The moment one hears about Nodes and Relationships, one tends to think of RDBMS concepts by instinct. This is a mistake. You have shift your thinking in terms of Nodes and Relationships and not entities and their relationships. What you get with a Graph databases is what you produce as your domain model and you can translate it directly into a Graph. There is no further normalization of your model into tables, relationship tables etc.
Neo4j, as an example of a Graph Database, is schema-less database. It allows you to do bottom-up data model design, is fully ACID compliant. It is written in Java and is available as a standalone database server or an embedded database server.

The circular objects represent Nodes and the arrows represent Relationships. As you can see, there are multiple relationships between Nodes and this artifact came out of a design session for the application. This translates into your Neo4j database design without further work to create tables, columns, keys etc.
Nodes have properties that are basically key-value pairs. By writing you code in Java, you can take advantage of strongly typing your attributes. Every Relationship must have a Start Node and an End Node. The Start and End Nodes can the same. They can also have properties similar to Nodes.

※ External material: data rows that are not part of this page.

(* ===== verification/PlaylistStore.v ===== *)
(** * Per-user playlist documents ([get_playlist], [update_playlist],
      [update_inbox], [checkroles], [create_account])

    [src/function.py] lines 132-179.  The state is the MongoDB collection
    [Playlist]: no cache, every call goes to the store.  A user's document
    is [{"_id": user, "playlist": {id: {...}}, "inbox": [...]}].

    [create_account] asks the user to confirm through a Discord view
    (lines 135-145); the rendering of the embed and the wait are I/O, and
    the model takes the view's final [value] as an input ([True] on
    accept, [None] on timeout, [False] on decline).  Arguments that the
    code tests for truth ([push], [pull], [dType], [dId]) or identity
    ([mode is True]) are Python values, so that the tests are the code's. *)

From S2P Require Import Prelude PyJson MongoStore.

Module Playlists.

Abbreviation M := (PyM collection).

Definition coll_id (c : collection) : collection := c.
Definition coll_put (c : collection) (_ : collection) : collection := c.

(** [user[dType][dId] if dId in user[dType] else None] *)
Definition playlist_entry (sub : pyval) (dId : string) : outcome pyval :=
  match py_contains dId sub with
  | Ok true => py_getitem sub dId
  | Ok false => Ok PNone
  | Raise e => Raise e
  end.

(** [get_playlist] (lines 152-160). *)
Definition get_playlist (userid : Z) (dType dId : option string) : M pyval :=
  let* user := mongo_find_one_noid coll_id userid in
  if negb (opt_truthy user) then py_ret PNone
  else
    let u := PDict (default [] user) in
    match dType with
    | Some t =>
        if truthy (PStr t) then
          let* sub := py_lift (py_getitem u t) in
          match dId with
          | Some i => if truthy (PStr i) && String.eqb t "playlist"
                      then py_lift (playlist_entry sub i)
                      else py_ret sub
          | None => py_ret sub
          end
        else py_ret u
    | None => py_ret u
    end.

(** [mode is True]: only the [True] object passes. *)
Definition is_True (v : pyval) : bool :=
  match v with PBool true => true | _ => false end.

(** [update_playlist] (lines 162-171): the [$push] and [$pull] shapes
    return pymongo's [UpdateResult], [$set] and [$unset] return [None]. *)
Definition update_playlist (userid : Z) (data : dict) (push pull mode : pyval)
  : M (option update_result) :=
  if is_True mode then
    if truthy push then
      let* r := mongo_update_one coll_id coll_put userid OpPush data in py_ret (Some r)
    else
      mongo_update_one coll_id coll_put userid OpSet data ;;; py_ret None
  else
    if truthy pull then
      let* r := mongo_update_one coll_id coll_put userid OpPull data in py_ret (Some r)
    else
      mongo_update_one coll_id coll_put userid OpUnset data ;;; py_ret None.

(** [update_inbox] (lines 173-174). *)
Definition update_inbox (userid : Z) (data : dict) : M update_result :=
  mongo_update_one coll_id coll_put userid OpPush [("inbox", PDict data)].

(** [checkroles] (lines 176-179): every user has the default plan. *)
Definition checkroles (userid : Z) : string * Z * Z := ("Normal", 5, 500)%Z.

(** The document [create_account] inserts (line 148), without its [_id]. *)
Definition favourite : pyval :=
  PDict [("tracks", PList []);
         ("perms", PDict [("read", PList []); ("write", PList []); ("remove", PList [])]);
         ("name", PStr "Favourite");
         ("type", PStr "playlist")].

Definition default_account : dict :=
  [("playlist", PDict [("200", favourite)]); ("inbox", PList [])].

(** [create_account] (lines 132-150): [author] is [ctx.author]'s id when
    there is an author, [view_value] the confirmation view's answer. *)
Definition create_account (author : option Z) (view_value : pyval) : M unit :=
  match author with
  | None => py_ret tt
  | Some uid =>
      if truthy view_value then
        py_try (mongo_insert_one coll_id coll_put uid default_account) (fun _ => py_ret tt)
      else py_ret tt
  end.

(** ** Account provisioning *)

(** C12: [create_account] never raises.  It stores the default account
    (one playlist, id ["200"], named "Favourite", empty tracks and
    permissions, empty inbox) exactly when there is an author, the
    confirmation view answered with a true value, and the user has no
    document yet; a duplicate insert is swallowed and leaves the stored
    document as it was. *)
Theorem create_account_spec author v c :
  create_account author v c =
    (match author with
     | Some uid =>
         if truthy v then
           match c !! uid with Some _ => c | None => <[uid := default_account]> c end
         else c
     | None => c
     end, Ok tt).
Proof.
  destruct author as [uid|]; simpl; [|done].
  destruct (truthy v); [|done].
  unfold py_try, mongo_insert_one, insert_one, coll_id, coll_put.
  by destruct (c !! uid).
Qed.

(** C11: Provisioning the same new user twice (both confirmed) raises
    nothing, and the user ends with one document whose [playlist] field
    holds exactly one playlist, ["200"], the default Favourite. *)
Theorem create_account_twice c uid :
  c !! uid = None ->
  let '(c1, r1) := create_account (Some uid) (PBool true) c in
  let '(c2, r2) := create_account (Some uid) (PBool true) c1 in
  r1 = Ok tt /\ r2 = Ok tt /\ c2 = <[uid := default_account]> c /\
  snd (get_playlist uid (Some "playlist") None c2) = Ok (PDict [("200", favourite)]).
Proof.
  intros Hc. unfold create_account, py_try, mongo_insert_one, insert_one, coll_id, coll_put.
  simpl. rewrite Hc. simpl. rewrite lookup_insert_eq. simpl.
  split; [done|]. split; [done|]. split; [done|].
  unfold get_playlist, mongo_find_one_noid, find_one_noid, coll_id. py_run.
  by rewrite lookup_insert_eq.
Qed.

Lemma create_account_twice_witness :
  let '(c1, r1) := create_account (Some 42%Z) (PBool true) ∅ in
  let '(c2, r2) := create_account (Some 42%Z) (PBool true) c1 in
  r1 = Ok tt /\ r2 = Ok tt /\ c2 = <[42%Z := default_account]> ∅ /\
  snd (get_playlist 42 (Some "playlist") None c2) = Ok (PDict [("200", favourite)]).
Proof. apply create_account_twice. reflexivity. Defined.

(** ** Reading and writing playlists *)

(** C16: [get_playlist] returns [None] for a user without a document,
    the whole document (without [_id]) when no field is asked for, and
    raises [KeyError] when the asked field is absent from the document. *)
Theorem get_playlist_shapes c uid t :
  (c !! uid = None -> get_playlist uid (Some t) None c = (c, Ok PNone)) /\
  (forall doc, c !! uid = Some doc -> doc <> [] ->
     get_playlist uid None None c = (c, Ok (PDict doc)) /\
     (t <> "" -> assoc_get t doc = None -> get_playlist uid (Some t) None c = (c, Raise (KeyError t)))).
Proof.
  unfold get_playlist, mongo_find_one_noid, find_one_noid, coll_id. split.
  - intros Hc. py_run. by rewrite Hc.
  - intros doc Hc Hne. py_run. rewrite Hc. destruct doc as [|kv doc]; [done|]. simpl.
    split; [done|]. intros Ht Hk. unfold py_getitem. rewrite Hk.
    destruct (String.eqb_spec t "") as [->|_]; [done|]. reflexivity.
Qed.

Lemma get_playlist_shapes_witness :
  get_playlist 7 (Some "history") None (<[7%Z := default_account]> ∅) =
    (<[7%Z := default_account]> ∅, Raise (KeyError "history")).
Proof.
  apply (proj2 (get_playlist_shapes (<[7%Z := default_account]> ∅) 7 "history") default_account);
    [reflexivity|discriminate|discriminate|reflexivity].
Defined.

(** C14: [update_playlist] returns pymongo's update result exactly in
    the [$push] shape ([mode is True] and [push] true) and the [$pull]
    shape ([mode] not [True] and [pull] true), and [None] in the [$set]
    and [$unset] shapes; its only exception is MongoDB's write error. *)
Theorem update_playlist_contract uid data push pull mode c :
  match snd (update_playlist uid data push pull mode c) with
  | Ok r => is_Some r <-> (is_True mode && truthy push || negb (is_True mode) && truthy pull) = true
  | Raise e => e = WriteError
  end.
Proof.
  unfold update_playlist, mongo_update_one, update_one, coll_id, coll_put.
  destruct (is_True mode), (truthy push), (truthy pull); py_run;
    destruct (c !! uid); try (split; [done|]; try done; intros [? ?]; done);
    repeat (match goal with |- context [apply_update ?o ?d ?x] => destruct (apply_update o d x) end);
    simpl; try done; split; try done; intros [? ?]; done.
Qed.





(** C15: [update_inbox] appends the entry (a dict that is not a
    [{"$each": ...}] modifier) at the end of the user's inbox
    and reports one matched and one modified document; the inbox read
    back with [get_playlist(user, "inbox")] is the old one plus the
    entry. *)
Theorem update_inbox_appends c uid doc l entry :
  c !! uid = Some doc -> assoc_get "inbox" doc = Some (PList l) -> assoc_get "$each" entry = None ->
  let '(c', r) := update_inbox uid entry c in
  r = Ok (UpdateResult 1 1) /\
  snd (get_playlist uid (Some "inbox") None c') = Ok (PList (l ++ [PDict entry])).
Proof.
  intros Hc Hin Heach. unfold update_inbox, mongo_update_one, update_one, coll_id, coll_put.
  rewrite Hc. cbn [apply_update]. change (split_dot "inbox") with ["inbox"].
  cbn [alter_path op_leaf]. rewrite Hin, push_items_plain by done. cbn [mbind option_bind].
  rewrite decide_False.
  2:{ intros Heq. apply (f_equal (assoc_get "inbox")) in Heq.
      rewrite assoc_get_set_eq, Hin in Heq. injection Heq as Heq.
      apply (f_equal length) in Heq. rewrite length_app in Heq. simpl in Heq. lia. }
  split; [done|].
  unfold get_playlist, mongo_find_one_noid, find_one_noid, coll_id. py_run.
  rewrite lookup_insert_eq. destruct (assoc_set "inbox" _ doc) as [|kv d'] eqn:E.
  - by apply assoc_set_not_nil in E.
  - cbn [opt_truthy truthy length Nat.eqb negb default snd]. rewrite <- E. unfold id. by rewrite assoc_get_set_eq.
Qed.

Lemma update_inbox_appends_witness :
  let '(c', r) := update_inbox 42 [("type", PStr "invite")] (<[42%Z := default_account]> ∅) in
  r = Ok (UpdateResult 1 1) /\
  snd (get_playlist 42 (Some "inbox") None c') = Ok (PList ([] ++ [PDict [("type", PStr "invite")]])).
Proof. apply (update_inbox_appends _ 42 default_account); reflexivity. Defined.

End Playlists.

Creating Nodes and Relationships:

 GraphDatabaseService db = new GraphDatabaseFactory().newEmbeddedDatabase("/sample/mydb");  
 Transaction tx = db.beginTx();  
 try {  
  Node personA = db.createNode();  
  personA.setProperty("name", "Person A");  
  Node projectCRM = db.createNode();  
  projectCRM.setProperty("name", "CRM Project");  
 personA.createRelationshipTo(projectCRM, DynamicRelationshipType.withName("LEADS"));  
  tx.success();  
 } finally {  
  tx.finish();  
 }  

Querying and Indexes

Querying for data in Neo4j is typically programmatic. You can use the Java API available with the distribution to query for data. Neo4j by design, as a Graph, is indexed and hence creating indexes is usually limited to certain app-specific functionality. Creating an index is typically so as to focus on a set of nodes – say most frequently queried, or a logical grouping of nodes etc. So, as a best practice, index only what you need and not every node or relationship. (http://docs.neo4j.org/chunked/milestone/indexing.html)
Lucene is the default indexing implementation for Neo4j. This code snippet enhances the previous snippet by including code to add indexes.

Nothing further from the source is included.